All records below are to be repeated precisely, with nothing added.

Segment Start: Dataset records

(** * modular-kb-vscode: the proxy supervisor, the interception proxy and
    the exchange logger

    A shallow embedding of
    - [src/proxy/ProxyManager.ts]        (module [ProxyManager]),
    - [src/proxy/orchestrator-adapter.ts] (module [OrchestratorAdapter]),
    - [src/proxy/proxy.ts]               (module [Proxy]),
    with the parts of the JavaScript runtime they stand on (module [JS],
    [JSON], [Clock], [Fs]).  The first part of the file holds the model, the
    second part the lemmas and the theorems about it. *)

From Stdlib Require Import ZArith Lia List String Ascii Bool.
From Stdlib Require Import DecimalString DecimalZ DecimalPos.
From stdpp Require Import base option list gmap strings.

#[local] Set Warnings "-register-all".

Local Open Scope Z_scope.

(* ===================================================================== *)
(** * Part I: the model                                                    *)
(* ===================================================================== *)

(** Decimal rendering of an integer, as [Number.prototype.toString] and
    template literals print it. *)
Definition string_of_Z (z : Z) : string := NilZero.string_of_int (Z.to_int z).

(* --------------------------------------------------------------------- *)
(** ** JSON texts: JSON.stringify and JSON.parse                           *)
(* --------------------------------------------------------------------- *)

Module JSON.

Segment End: Dataset records

#### Exercise answer
(** * modular-kb-vscode: the proxy supervisor, the interception proxy and
    the exchange logger

    A shallow embedding of
    - [src/proxy/ProxyManager.ts]        (module [ProxyManager]),
    - [src/proxy/orchestrator-adapter.ts] (module [OrchestratorAdapter]),
    - [src/proxy/proxy.ts]               (module [Proxy]),
    with the parts of the JavaScript runtime they stand on (module [JS],
    [JSON], [Clock], [Fs]).  The first part of the file holds the model, the
    second part the lemmas and the theorems about it. *)

From Stdlib Require Import ZArith Lia List String Ascii Bool.
From Stdlib Require Import DecimalString DecimalZ DecimalPos.
From stdpp Require Import base option list gmap strings.

#[local] Set Warnings "-register-all".

Local Open Scope Z_scope.

(* ===================================================================== *)
(** * Part I: the model                                                    *)
(* ===================================================================== *)

(** Decimal rendering of an integer, as [Number.prototype.toString] and
    template literals print it. *)
Definition string_of_Z (z : Z) : string := NilZero.string_of_int (Z.to_int z).

(* --------------------------------------------------------------------- *)
(** ** JSON texts: JSON.stringify and JSON.parse                           *)
(* --------------------------------------------------------------------- *)

Module JSON.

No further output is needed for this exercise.